Why we built an AI email slicing plugin for Figma and Klaviyo
Bridging the gap with AutoSlice
AutoSlice for Email started from a pretty simple observation: a lot of teams are still building image-based emails in Klaviyo drag-and-drop, and the workflow is exhausting.
At Scalero, we spend most of our time helping companies build lifecycle marketing systems. In many cases, that means highly engineered HTML emails with reusable modules, dynamic content, and sophisticated data logic. If we were designing the “perfect” email production workflow from scratch, image slicing probably would not be it.
But over time, we stopped fighting clients on how they want to work.
A surprising number of teams, especially lean ecommerce teams, genuinely like designing in Figma and assembling campaigns visually inside Klaviyo. The problem is not the creative workflow itself. The problem is the enormous amount of repetitive UI labor required to move from a finished Figma frame to a completed drag-and-drop email.
That gap is what led us to build AutoSlice for Email and publish it on the Figma Community.
Today, it can easily take 200–300 clicks to go from:
a finished email design in Figma
to a fully assembled Klaviyo drag-and-drop email
That process usually looks something like this:
Draw slices manually
Fix tiny alignment issues
Export assets -> Rename files
Switch to Klaviyo -> Drag image blocks
Upload assets one... by... one... (wait for progress bars)
Copy/paste links
Copy/paste alt text
Fix accidental spacing
And then? You realize one slice is wrong.
Back to Figma
Re-export
Re-upload
None of these steps are intellectually difficult. They are just repetitive. And repetition creates fatigue.
One thing we have noticed working in lifecycle marketing for years is that “workflow exhaustion” is real. By the time someone is clicking through the 180th repetitive UI interaction of the day, focus starts to disappear. Mistakes happen. Tiny issues sneak into production. Work slows down not because the task is hard, but because the human brain is not built for endless repetitive interface work.
We built AutoSlice because we thought there had to be a better middle ground.

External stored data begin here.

Lemma wp_explore_slot m unavailable old seen new fields slot k :
  known_candidates m → found m old seen new fields →
  wp (explore_slot m unavailable (old ++ new, fields) slot)
    (λ st k', same_tables k k' ∧ ∃ new', st.1 = old ++ new' ∧ found m old (seen ++ [slot]) new' st.2)
    (λ _ k', same_tables k k') k.
Proof.
  intros Hm [Hnew Hfields Hsafe Hall]. unfold explore_slot. case_bool_decide as Hin.
  { apply wp_ret. split; [by destruct k|]. exists new. split; [done|]. split; try done. set_solver. }
  apply wp_bind. unfold or_key_error. destruct (m !! slot) as [l|] eqn:Hl; [|apply wp_raise; by destruct k].
  apply wp_ret. destruct (Hm _ _ Hl) as [Hslot Hof]. destruct (singleton_or_not (_ranked l)) as [[c Hc]|Hmany].
  - rewrite Hc. apply ranked_singleton in Hc. pose proof (proj1 (Forall_forall _ _) Hof c (proj1 Hc)) as Hcs. cbv beta in Hcs.
    apply wp_bind. eapply wp_mono; [apply wp_resolved_of; by rewrite Hcs|cbv beta|done]. intros r k' [-> Hr].
    apply wp_ret. split; [by destruct k|]. exists (new ++ [r]). cbn. split; [by rewrite (assoc_L (++))|].
    assert (ResolvedSlot.slot r = slot) as Hrs by by destruct Hr; congruence. split; [|done..|].
    + apply Forall_app. split; [done|]. constructor; [|done]. exists l, c. by rewrite Hrs.
    + intros s [Hs%Hall| ->%list_elem_of_singleton]%elem_of_app; set_solver.
  - assert (∀ c, ¬ unambiguous l c) as Hamb by by intros c [c' Hc']%unambiguous_ranked; apply Hmany; exists c'.
    assert (wp (field ← _clarification_field slot (_ranked l);
        let field := if bool_decide (slot ∈ unavailable)
          then field <| ClarificationField.reason_code := "previous_" +:+ slot +:+ "_unavailable" |> else field in
        mret (old ++ new, fields ++ [field]))
      (λ st k', same_tables k k' ∧ ∃ new', st.1 = old ++ new' ∧ found m old (seen ++ [slot]) new' st.2)
      (λ _ k', same_tables k k') k) as Hask.
    { apply wp_bind. eapply wp_mono; [by eapply wp_clarification_field|cbv beta|done]. intros f k' (Hk & Hf & Hasked).
      apply wp_ret. split; [done|]. exists new. split; [done|]. cbn [snd].
      assert (∀ f', ClarificationField.slot f' = ClarificationField.slot f →
        ClarificationField.options f' = ClarificationField.options f →
        found m old (seen ++ [slot]) new (fields ++ [f'])) as Hfound.
      { intros f' Hs Ho. split; [done| | |].
        - apply Forall_app. split; [done|]. constructor; [|done]. unfold asked_for in *. rewrite Hs, Ho.
          split; [done|]. set_solver.
        - rewrite map_app. apply Forall_app. split; [done|]. constructor; [|done]. by rewrite Hs, Hf.
        - intros s [Hs'%Hall| ->%list_elem_of_singleton]%elem_of_app; set_solver. }
      case_bool_decide; by apply Hfound. }
    destruct (_ranked l) as [|c [|c' rest]]; [done|by exfalso; apply Hmany; exists c|done].
Qed.

Lemma wp_explore_slots m unavailable old seen new fields slots k :
  known_candidates m → found m old seen new fields →
  wp (explore_slots m unavailable slots (old ++ new, fields))
    (λ st k', same_tables k k' ∧ ∃ new', st.1 = old ++ new' ∧ found m old (seen ++ slots) new' st.2)
    (λ _ k', same_tables k k') k.
Proof.
  intros Hm. revert seen new fields k. induction slots as [|slot slots IH]; intros seen new fields k Hfound; cbn [explore_slots].
  - apply wp_ret. split; [by destruct k|]. exists new. by rewrite app_nil_r.
  - apply wp_bind. eapply wp_mono; [by apply wp_explore_slot|cbv beta|done]. intros [resolved fields1] k1 (Hk1 & new1 & Hr & Hf).
    cbn in Hr, Hf. subst resolved. eapply wp_mono; [by apply IH|cbv beta|].
    + intros st k2 (Hk2 & new2 & Hst & Hf2). split; [by eapply same_tables_trans|]. exists new2. split; [done|].
      by rewrite cons_middle, (assoc_L (++)).
    + intros e k2 ?. by eapply same_tables_trans.
Qed.

(** ** Exploring *)

(** [i'] is what exploring leaves of [i]: every slot is resolved, or the user is asked for those
    that are not. *)
Inductive explored (i : RunIntent) (context : VisibleIntentContext) (remaining : Z) (slots : list string)
    (i' : RunIntent) : Prop :=
| explored_resolved new :
    found (all_candidates i context).1 (RunIntent.resolved_slots i) slots new [] →
    same_intent (proceeding i (RunIntent.resolved_slots i ++ new)) i' →
    explored i context remaining slots i'
| explored_asks new fields j r :
    fields ≠ [] → found (all_candidates i context).1 (RunIntent.resolved_slots i) slots new fields →
    asked (proceeding i (RunIntent.resolved_slots i ++ new)) fields remaining j r →
    validate_active_request (RunIntent.clarification j) = true → same_intent j i' →
    explored i context remaining slots i'.

Lemma mapM_or_key_error (f : ClarificationField → option string) fields k :
  wp (mapM (λ x, or_key_error (f x)) fields) (λ _ k', k' = k) (λ _ k', k' = k) k.
Proof.
  apply (wp_mapM _ (λ _ _, True) (λ k', k' = k)); [done| |done]. intros x k1 _ ->. unfold or_key_error.
  destruct (f x); [by apply wp_ret|by apply wp_raise].
Qed.

Lemma wp_explore i context now ttl remaining required_slots k :
  wp (explore i context now ttl remaining required_slots)
    (λ i' k', same_tables k k' ∧ intent_ok i' ∧
       explored i context remaining (default (_blocking_slots i) required_slots) i')
    (λ _ k', same_tables k k') k.
Proof.
  unfold explore. pose proof (all_candidates_known i context) as Hm.
  destruct (all_candidates i context) as [m unavailable] eqn:Hall. cbn [fst] in Hm.
  set (slots := default _ _). apply wp_bind.
  eapply wp_mono; [|cbv beta|intros e k' Hk; exact Hk].
  { rewrite <-(app_nil_r (RunIntent.resolved_slots i)) at 1. apply (wp_explore_slots m _ _ []); [done|].
    split; [done..|]. set_solver. }
  intros [resolved fields] k1 (Hk1 & new & Hres & Hfound). cbn in Hres, Hfound. subst resolved.
  change (found m (RunIntent.resolved_slots i) slots new fields) in Hfound.
  assert (∀ (o : option RunIntent) (P : RunIntent → Prop) k2, same_tables k k2 → (∀ a, o = Some a → P a) →
    wp (validated o) (λ i' k', same_tables k k' ∧ P i') (λ _ k', same_tables k k') k2) as Hread.
  { intros o P k2 Hk2 HP. apply wp_read_again; [by auto|done]. }
  apply wp_bind. destruct fields as [|f fields].
  - apply wp_ret, Hread; [done|]. intros i' [Hsame Hok]%read_intent_same; [|done]. split; [done|].
    eapply explored_resolved; [by rewrite Hall|done].
  - apply wp_bind. unfold _clarification_question. apply wp_bind.
    eapply wp_mono; [apply mapM_or_key_error|cbv beta|by intros e k' ->]. intros labels k' ->. apply wp_ret.
    apply (wp_request_clarification ascii_stable); [|by intros _|by intros _|].
    + intros j r k2 Hk2 Hasked Hv. apply Hread; [by eapply same_tables_trans|].
      intros i' [Hsame Hok]%read_intent_same; [|done]. split; [done|].
      eapply explored_asks; [..|exact Hsame]; [|by rewrite Hall|done..]. done.
    + intros k2 ?. by eapply same_tables_trans.
Qed.
End Explored.

(** ** The clarifications of a Run over time

    The intent of a Run is read, explored, answered, closed and planned in turn.  Whatever the
    order, its user is asked at most twice and never the same thing again, and what was asked and
    answered stays as it is. *)

(** ** What the requests of an intent are *)

Definition requests_of (i : RunIntent) : list ClarificationRequest :=
  ClarificationState.requests (RunIntent.clarification i).

Definition statuses (i : RunIntent) : list ClarificationStatus := ClarificationRequest.status <$> requests_of i.

Definition answered_count (l : list ClarificationStatus) : nat :=
  length (List.filter (λ s, bool_decide (s = ClarificationStatus.ANSWERED)) l).

(** Of an intent whose first revision was [first]: no gap was asked for twice, every request but
    the last is answered, each was made for the revision that the answers before it led to, and
    the revision counts the answers. *)
Record sound (first : Z) (i : RunIntent) : Prop := {
  sound_gaps : NoDup (ClarificationRequest.gap_fingerprint <$> requests_of i);
  sound_front : Forall (λ s, s = ClarificationStatus.ANSWERED) (removelast (statuses i));
  sound_requests : ClarificationRequest.intent_revision <$> requests_of i =
                   (λ n, first + Z.of_nat n)%Z <$> seq 0 (length (requests_of i));
  sound_revision : RunIntent.intent_revision i = (first + Z.of_nat (answered_count (statuses i)))%Z
}.

(** A request keeps its contract; once it is no longer open, it keeps everything. *)
Record kept (r r' : ClarificationRequest) : Prop := {
  kept_id : ClarificationRequest.id r' = ClarificationRequest.id r;
  kept_for : ClarificationRequest.intent_revision r' = ClarificationRequest.intent_revision r;
  kept_round : ClarificationRequest.round r' = ClarificationRequest.round r;
  kept_gap : ClarificationRequest.gap_fingerprint r' = ClarificationRequest.gap_fingerprint r;
  kept_contract : ClarificationRequest.request_fingerprint r' = ClarificationRequest.request_fingerprint r;
  kept_settled : ClarificationRequest.status r ≠ ClarificationStatus.OPEN → same_request r r'
}.

(** The requests of [i] are the first ones of [i']. *)
Definition extends (i i' : RunIntent) : Prop :=
  ∃ l1 l2, requests_of i' = l1 ++ l2 ∧ Forall2 kept (requests_of i) l1.

Lemma kept_same r r' : same_request r r' → kept r r'.
Proof. intros Hs. by split; try by destruct Hs. Qed.

Lemma kept_trans r1 r2 r3 : kept r1 r2 → kept r2 r3 → kept r1 r3.
Proof.
  intros H12 H23. split; try (destruct H12, H23; congruence). intros Hst. pose proof (kept_settled _ _ H12 Hst) as Hs.
  eapply same_request_trans; [exact Hs|]. apply (kept_settled _ _ H23). by rewrite (same_status _ _ Hs).
Qed.

Lemma extends_trans i1 i2 i3 : extends i1 i2 → extends i2 i3 → extends i1 i3.
Proof.
  intros (a & b & H2 & Hk) (c & d & H3 & Hk'). rewrite H2 in Hk'. apply Forall2_app_inv_l in Hk' as (c1 & c2 & Hc1 & _ & ->).
  exists c1, (c2 ++ d). rewrite H3, <-(assoc_L (++)). split; [done|]. eapply Forall2_trans; [|exact Hk|exact Hc1].
  apply kept_trans.
Qed.

Lemma extends_same i i' : Forall2 same_request (requests_of i) (requests_of i') → extends i i'.
Proof.
  intros Hl. exists (requests_of i'), []. rewrite app_nil_r. split; [done|]. eapply Forall2_impl; [exact Hl|].
  apply kept_same.
Qed.

Lemma extends_refl i : extends i i.
Proof. apply extends_same. induction (requests_of i); constructor; [apply same_request_refl|done]. Qed.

The plugin uses AI to automatically determine image hit zones directly from a Figma frame, then uploads them into Klaviyo drag-and-drop format in one flow. The goal was to reduce operational friction while preserving the workflow many marketers already prefer.
Benefits of the plugin
Instead of trying to force teams into a completely different production model, we asked: What if we simply got rid of the exhausting parts?
In practice, we think the workflow moves closer to:
20–50 interactions instead of 200–300
minutes instead of half an hour or more
reviewing instead of babysitting uploads
The biggest benefit is probably not even the raw time savings. It is maintaining momentum and concentration.
There is a huge difference between:
staying immersed in a creative workflow
versus constantly context-switching between export dialogs, upload windows, and repetitive form entry
We also intentionally designed the plugin around how real teams already work:
Figma stays the source of truth
Klaviyo drag-and-drop stays the assembly layer
marketers still retain full control
the tedious middle layer disappears
Closing thoughts
In some ways, AutoSlice reflects a broader shift in how we think about tooling at Scalero.
Earlier in our agency’s history, we often approached workflows by trying to steer teams toward what we considered “best practice.” Over time, we realized the more pragmatic approach is often:
understand how teams already operate
remove friction to lower cognitive load
reduce exhaustion and simplify interaction
preserve creative velocity
Sometimes innovation is not replacing a workflow. Sometimes it is respecting the workflow and making it dramatically less painful.
That is really why we built AutoSlice.